Task objective:
Repeat the full listing, word for word.

─── The input

Definition makeOperationFunction (config : OperationConfig) : gen Declaration :=
  let params := extractParams (path config) in
  bind (makeOperationFunctionReturnType (responses config)) (fun returnType =>
  ret (FunctionDeclaration true (operationId config)
         (operation_parameters params) returnType (operation_body config))).
End WithURL.

(** ** The signature the specification prescribes *)

(** The first parameter the policy prescribes for the extracted names. *)
Definition policy_first_parameter (names : list string) : ParameterDeclaration :=
  match names with
  | [] =>
      Parameter_ (ObjectBindingPattern ["search"]) false
        (Some (TypeLiteralNode
           [PropertySignature "search" true (KeywordTypeNode StringKeyword)]))
  | _ :: _ =>
      Parameter_ (ObjectBindingPattern ["search"; "params"]) false
        (Some (TypeLiteralNode
           [ PropertySignature "search" true (KeywordTypeNode StringKeyword);
             PropertySignature "params" false
               (TypeReferenceNode "Record"
                  (Some [UnionTypeNode (map LiteralTypeNode names);
                         KeywordTypeNode StringKeyword])) ]))
  end.

Definition request_options_parameter : ParameterDeclaration :=
  Parameter_ (Identifier "requestInit") false
    (Some (TypeReferenceNode "Omit"
       (Some [TypeReferenceNode "RequestInit" None; LiteralTypeNode "method"]))).

(** [TypedResponse<T = unknown> = Omit<Response, 'json'> & { json(): Promise<T> }] *)
Definition makeTypedResponseType : Declaration :=
  TypeAliasDeclaration "TypedResponse"
    [("T", KeywordTypeNode UnknownKeyword)]
    (IntersectionTypeNode
       [ TypeReferenceNode "Omit"
           (Some [TypeReferenceNode "Response" None; LiteralTypeNode "json"]);
         TypeLiteralNode
           [ MethodSignature "json"
               (TypeReferenceNode "Promise" (Some [TypeReferenceNode "T" None])) ] ]).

──────

Exercise result:
Definition makeOperationFunction (config : OperationConfig) : gen Declaration :=
  let params := extractParams (path config) in
  bind (makeOperationFunctionReturnType (responses config)) (fun returnType =>
  ret (FunctionDeclaration true (operationId config)
         (operation_parameters params) returnType (operation_body config))).
End WithURL.

(** ** The signature the specification prescribes *)

(** The first parameter the policy prescribes for the extracted names. *)
Definition policy_first_parameter (names : list string) : ParameterDeclaration :=
  match names with
  | [] =>
      Parameter_ (ObjectBindingPattern ["search"]) false
        (Some (TypeLiteralNode
           [PropertySignature "search" true (KeywordTypeNode StringKeyword)]))
  | _ :: _ =>
      Parameter_ (ObjectBindingPattern ["search"; "params"]) false
        (Some (TypeLiteralNode
           [ PropertySignature "search" true (KeywordTypeNode StringKeyword);
             PropertySignature "params" false
               (TypeReferenceNode "Record"
                  (Some [UnionTypeNode (map LiteralTypeNode names);
                         KeywordTypeNode StringKeyword])) ]))
  end.

Definition request_options_parameter : ParameterDeclaration :=
  Parameter_ (Identifier "requestInit") false
    (Some (TypeReferenceNode "Omit"
       (Some [TypeReferenceNode "RequestInit" None; LiteralTypeNode "method"]))).

(** [TypedResponse<T = unknown> = Omit<Response, 'json'> & { json(): Promise<T> }] *)
Definition makeTypedResponseType : Declaration :=
  TypeAliasDeclaration "TypedResponse"
    [("T", KeywordTypeNode UnknownKeyword)]
    (IntersectionTypeNode
       [ TypeReferenceNode "Omit"
           (Some [TypeReferenceNode "Response" None; LiteralTypeNode "json"]);
         TypeLiteralNode
           [ MethodSignature "json"
               (TypeReferenceNode "Promise" (Some [TypeReferenceNode "T" None])) ] ]).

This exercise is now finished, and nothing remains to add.